Malave, a former nurse, has traveled the world with Fleury, setting sail on five cruises tailored to people living with HIV. Unlike her boyfriend, Malave isn’t as vocal about living with HIV in her everyday life but still considers herself an advocate. “My role has been mostly trying to stay healthy for my three daughters,” says Malave.
The couple recently took a big new step in their relationship when they adopted two rescue dogs. “They give me such unconditional love,” says Millie, “but, most importantly, I just enjoy being alive and being with my family.”
Hofmann had been writing an anonymous column for POZ (“In the Closet”) about living secretly with HIV for a few years before she became the magazine’s editor-in-chief. She came out with a splash, not just on our cover but also in the pages of Vogue, New York magazine and The New York Times. (All that was followed by her 2009 memoir, I Have Something to Tell You.)
As POZ’s first HIV-positive editor-in-chief, the stylish, horse-riding Hofmann brought new attention to the magazine during her six-year tenure, often appearing in gowns on red carpets for HIV galas for groups such as amfAR, The Foundation for AIDS Research, whose board she joined.

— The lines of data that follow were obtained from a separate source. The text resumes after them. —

Lemma wf_all_slots interlaced h :
  0 <= rn_framebuff_size cfg < 4294967296 ->
  all_slots (slot_wf (rn_framebuff_size cfg))
    (fun e => arr_len (ne_udw e) <= rn_framebuff_size cfg
              /\ arr_len (fm_meta (ne_meta e)) <= ST40_MAX_META
              /\ metas_cut (fm_meta (ne_meta e)) (arr_len (ne_udw e)))
    (rn_run interlaced h).
Proof.
  intros Hcap. set (C := rn_framebuff_size cfg) in *. set (P := slot_wf C). set (Q := fun _ => _).
  assert (forall sl, sl_udw sl = [] -> sl_meta sl = [] -> P sl) as Hempty.
  { intros sl E1 E2. split; rewrite ?E1, ?E2; unfold arr_len; cbn; [lia|done| |constructor]. split; [done|constructor|done]. }
  assert (forall sl sl', sl_udw sl' = sl_udw sl -> sl_meta sl' = sl_meta sl -> P sl -> P sl') as Hsame.
  { intros sl sl' E1 E2 []. split; rewrite ?E1, ?E2; done. }
  assert (forall seq_id s_port sl, sl_udw (rx_anc_slot_record_seq seq_id s_port sl) = sl_udw sl
            /\ sl_meta (rx_anc_slot_record_seq seq_id s_port sl) = sl_meta sl) as Hrec.
  { intros. unfold rx_anc_slot_record_seq, rn_record_port, rn_record_bitmap. repeat case_if; done. }
  assert (forall s p s_port, all_slots P Q s -> all_slots P Q (snd (rx_ancillary_session_assemble_pkt cfg app p s_port s))) as Hasm.
  { intros s p s_port. apply all_assemble; subst P Q; cbv beta.
    - intros st sl. by apply Hsame.
    - intros. by apply Hempty.
    - intros. eapply Hsame; [| |done]; unfold rn_refresh_slot; case_if; done.
    - by apply Hempty.
    - intros sl. by apply Hsame.
    - intros seq_id port f g sl. destruct (Hrec seq_id port (sl <| sl_pkts_total ::= f |> <| sl_pkts_recv ::= g |>)) as [E1 E2].
      by apply Hsame.
    - intros. by apply parse_loop_wf.
    - intros i sl []. by split_and!. }
  unfold rn_run. assert (all_slots P Q (rn_start interlaced)) as H0.
  { split; [|constructor]. apply Forall_replicate. by apply Hempty. }
  revert H0. generalize (rn_start interlaced). induction h as [|op h IH]; intros s Hs; [done|]. cbn [fold_left].
  apply IH. destruct op as [p s_port|i]; cbn [rn_step].
  - destruct (handle_core cfg app room p s_port s) as (s1 & E1 & E2).
    assert (forall a b, rn_core a = rn_core b -> all_slots P Q b -> all_slots P Q a) as Hc.
    { intros a b [= Ea _ _ Eb] [Hx Hy]. split; by rewrite ?Ea, ?Eb. }
    destruct E2 as [E2|E2]; eapply Hc; try exact E2; [|apply Hasm]; by apply (Hc s1 s).
  - cbn. case_if; [|done]. apply all_upd; [|done]. intros sl. by apply Hsame.
Qed.

End Run.

(** The packet [p] with other bytes in its mbuf. *)
Definition with_payload (b : bytes) (p : rn_pkt) : rn_pkt :=
  mk_rn_pkt (np_seq p) (np_tmstamp p) (np_payload_type p) (np_ssrc p) (np_marker p) (np_f p) (np_anc_count p)
    (np_data_len p) (np_pkt_len p) (np_dgram_len p) b (np_recv_ts p).

Lemma payload_room_range p : 0 <= rn_payload_room p < 65536.
Proof. unfold rn_payload_room, SIZEOF_RFC8331_RTP_HDR. case_if; mlia. Qed.

Lemma first_packet_payload b p s_port s : rn_first_packet (with_payload b p) s_port s = rn_first_packet p s_port s.
Proof. reflexivity. Qed.
Lemma port_seq_payload b p s_port s : rn_port_seq (with_payload b p) s_port s = rn_port_seq p s_port s.
Proof. reflexivity. Qed.
Lemma filter_payload cfg b p s_port s : rn_filter cfg (with_payload b p) s_port s = rn_filter cfg p s_port s.
Proof. reflexivity. Qed.

Lemma assemble_local cfg app p b s_port s :
  same_bytes (rn_payload_room p) (np_payload p) b ->
  rx_ancillary_session_assemble_pkt cfg app (with_payload b p) s_port s
  = rx_ancillary_session_assemble_pkt cfg app p s_port s.
Proof.
  intros Hb. unfold rx_ancillary_session_assemble_pkt, rn_store.
  assert (forall i s, rx_anc_slot_parse_pkt cfg (with_payload b p) i s = rx_anc_slot_parse_pkt cfg p i s) as Hp.
  { intros i s'. unfold rx_anc_slot_parse_pkt. change (rn_payload_room (with_payload b p)) with (rn_payload_room p).
    pose proof (payload_room_range p). cbn [with_payload np_payload np_anc_count].
    by rewrite (parse_loop_local _ (np_payload p) b) by (done || lia). }
  cbn [with_payload np_seq np_tmstamp np_marker np_f np_recv_ts].
  destruct (rx_anc_select_slot _ _ _ _ _ _ _) as [[i|] s1]; [|done].
  by rewrite (Hp i).
Qed.

(** What the parser may read is what came behind the headers. *)
Lemma payload_room_bytes p b : 14 + 20 + 8 <= np_data_len p < 65536 ->
  take (Z.to_nat (np_data_len p - (14 + 20 + 8 + 20))) (np_payload p) = take (Z.to_nat (np_data_len p - (14 + 20 + 8 + 20))) b ->
  same_bytes (rn_payload_room p) (np_payload p) b.
Proof.
  intros Hlen Hb. unfold rn_payload_room, ANC_HDR_OFFSET, SIZEOF_RFC8331_RTP_HDR. rewrite u16_id by (unfold is_u16; lia).
  rewrite Z.gtb_ltb. destruct (Z.ltb_spec 20 (np_data_len p - 42)) as [Hl|]; [|intros k Hk; lia]. intros k Hk. unfold arr_get.
  rewrite (proj2 (Z.ltb_ge k 0)) by lia. rewrite <- (lookup_take_lt (np_payload p) (Z.to_nat (np_data_len p - (14 + 20 + 8 + 20)))) by lia.
  by rewrite Hb, lookup_take_lt by lia.
Qed.

(** A packet that ends before its UDP header does wraps the room around. *)
Lemma runt_payload_room p : np_data_len p = 41 -> rn_payload_room p = 65515.
Proof. unfold rn_payload_room. intros ->. reflexivity. Qed.

(** C25: an ancillary receiver stays inside its buffers and inside the packet. In every
    state a session can reach, with any packets from the wire and any calls of the
    application, each slot holds at most the bytes of its buffer and at most
    ST40_MAX_META entries, and the entries cut the bytes into consecutive pieces, so that
    every range an entry names lies in the buffer; the same holds for every notification.
    And of a packet with a whole UDP header only the bytes received matter: two packets of
    the same length and headers (14 bytes Ethernet, 20 IPv4, 8 UDP, 20 RTP with RFC 8331)
    whose payloads agree up to that length have the same effect, whatever lies in the
    mbufs behind. *)
Theorem rn_parse_in_bounds cfg app room interlaced h :
  0 <= rn_framebuff_size cfg < 4294967296 ->
  let s := rn_run cfg app room interlaced h in
  (forall i sl, frame_slots s !! i = Some sl -> slot_wf (rn_framebuff_size cfg) sl)
  /\ (forall e, e ∈ rn_notified s -> arr_len (ne_udw e) <= rn_framebuff_size cfg
        /\ arr_len (fm_meta (ne_meta e)) <= ST40_MAX_META
        /\ metas_cut (fm_meta (ne_meta e)) (arr_len (ne_udw e)))
  /\ (rn_frame_level cfg = true -> forall p b s_port, 14 + 20 + 8 <= np_data_len p < 65536 ->
        take (Z.to_nat (np_data_len p - (14 + 20 + 8 + 20))) (np_payload p) = take (Z.to_nat (np_data_len p - (14 + 20 + 8 + 20))) b ->
        rx_ancillary_session_handle_pkt cfg app room (with_payload b p) s_port s
        = rx_ancillary_session_handle_pkt cfg app room p s_port s).
Proof.
  intros Hcap s. destruct (wf_all_slots cfg app room interlaced h Hcap) as [H1 H2]. split_and!.
  - intros i sl. by apply Forall_lookup_1.
  - by apply Forall_forall.
  - intros Hfl p b s_port Hlen Hb. apply payload_room_bytes in Hb; [|done]. unfold rx_ancillary_session_handle_pkt.
    change (rn_wrong_stream cfg (with_payload b p)) with (rn_wrong_stream cfg p).
    destruct (rn_wrong_stream cfg p); [done|].
    change (rn_check_field cfg (with_payload b p) s_port s) with (rn_check_field cfg p s_port s).
    destruct (if rn_fmd cfg then Some s else rn_check_field cfg p s_port s) as [s0|]; [|done].
    rewrite (first_packet_payload b p), (port_seq_payload b p), (filter_payload cfg b p).
    destruct (rn_filter cfg p s_port _) as [v s2]. unfold rn_accept. rewrite Hfl.
    destruct v; try done; by rewrite assemble_local.
Qed.

Definition ex_anc_cfg : rn_config := mk_rn_config 2 113 0 false true true 3 64.
(** One entry of two bytes, as [st40_rfc8331_encode_packet] builds it. *)
Definition ex_anc_entry : bytes :=
  snd (fst (st40_rfc8331_encode_packet (replicate 12 0) 12 (mk_meta 0 9 0 0 0 0x61 2 2 0) [7; 8])).
Definition ex_anc_pkt (seq ts : Z) (marker : bool) : rn_pkt :=
  mk_rn_pkt seq ts 113 0 marker 0 1 (62 + arr_len ex_anc_entry) (62 + arr_len ex_anc_entry)
    (28 + arr_len ex_anc_entry) ex_anc_entry 5.
Definition ex_anc_history : list rn_op :=
  [RnPkt (ex_anc_pkt 65535 100 false) 0; RnPkt (ex_anc_pkt 0 100 true) 1; RnPut 0; RnPkt (ex_anc_pkt 1 200 false) 0].
Definition ex_anc_keeps (n : nat) : app_answer := AppKeeps.
Definition ex_anc_room (l : list rn_pkt) : bool := true.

“Being on the cover of POZ, while initially terrifying, was the most liberating, empowering thing I have done,” she says. “I lived in emotional isolation for nearly 10 years, keeping my HIV status a secret from most people. Telling my truth publicly felt like being born again—into a huge family of people just like me.”
Currently, Hofmann is the policy officer of the Joint United Nations Programme on HIV/AIDS (UNAIDS) Liaison Office in Washington, DC, where she works with the U.S. government “to encourage continued strong bipartisan American leadership on AIDS.” She also supports UNAIDS executive leadership and country teams in their work around the world.
The former New Jersey girl now lives on a small farm outside DC with her beloved horse and her Muscovy ducks. “Which,” she points out, “I raise for eggs, not meat!”
“Things are a lot different since I did that interview,” says Coleman, when asked about the time he appeared on the cover of POZ. The article addressed the incredible difference in HIV care between San Francisco and Oakland, two California cities separated by just eight miles—and decades of racial and socioeconomic disparities.
“At that time, I was not working yet. I had just finished my associate’s degree and was just looking for something positive to give back,” he says. A survivor of not just HIV but also of homelessness, Coleman was one of many people struggling to find care who were profiled for the article.
Today, Coleman has a job assisting special-needs children in San Francisco, a post he has held proudly since 2009. “It’s my way of giving back,” says the quiet advocate, uncle and educator, who has been living with HIV since 1993. “I feel as though I’ve been given so many options as a long-term survivor. I figure sometimes that I’ve been given a chance to survive to help others.”
Shortly after Johnson, 36, appeared on the cover of POZ to protest being sent home from Ukraine by the Peace Corps because he tested HIV positive, another foreign aid organization saw the magazine and reached out to him, offering him a similar position in Lima, Peru. But in addition to that concrete outcome, “being on the cover was transformative for me,” he says.
“It elevated my activism and contributed to my resilience, because I was in a state of shock at my dismissal.” It was this resilience that led him, with the American Civil Liberties Union (ACLU) and POZ, to successfully pressure the Peace Corps to end its policy of sending members home for testing positive for the by-then easily treatable virus. (Unfortunately, that policy has recently reemerged; see Romany Tin below.)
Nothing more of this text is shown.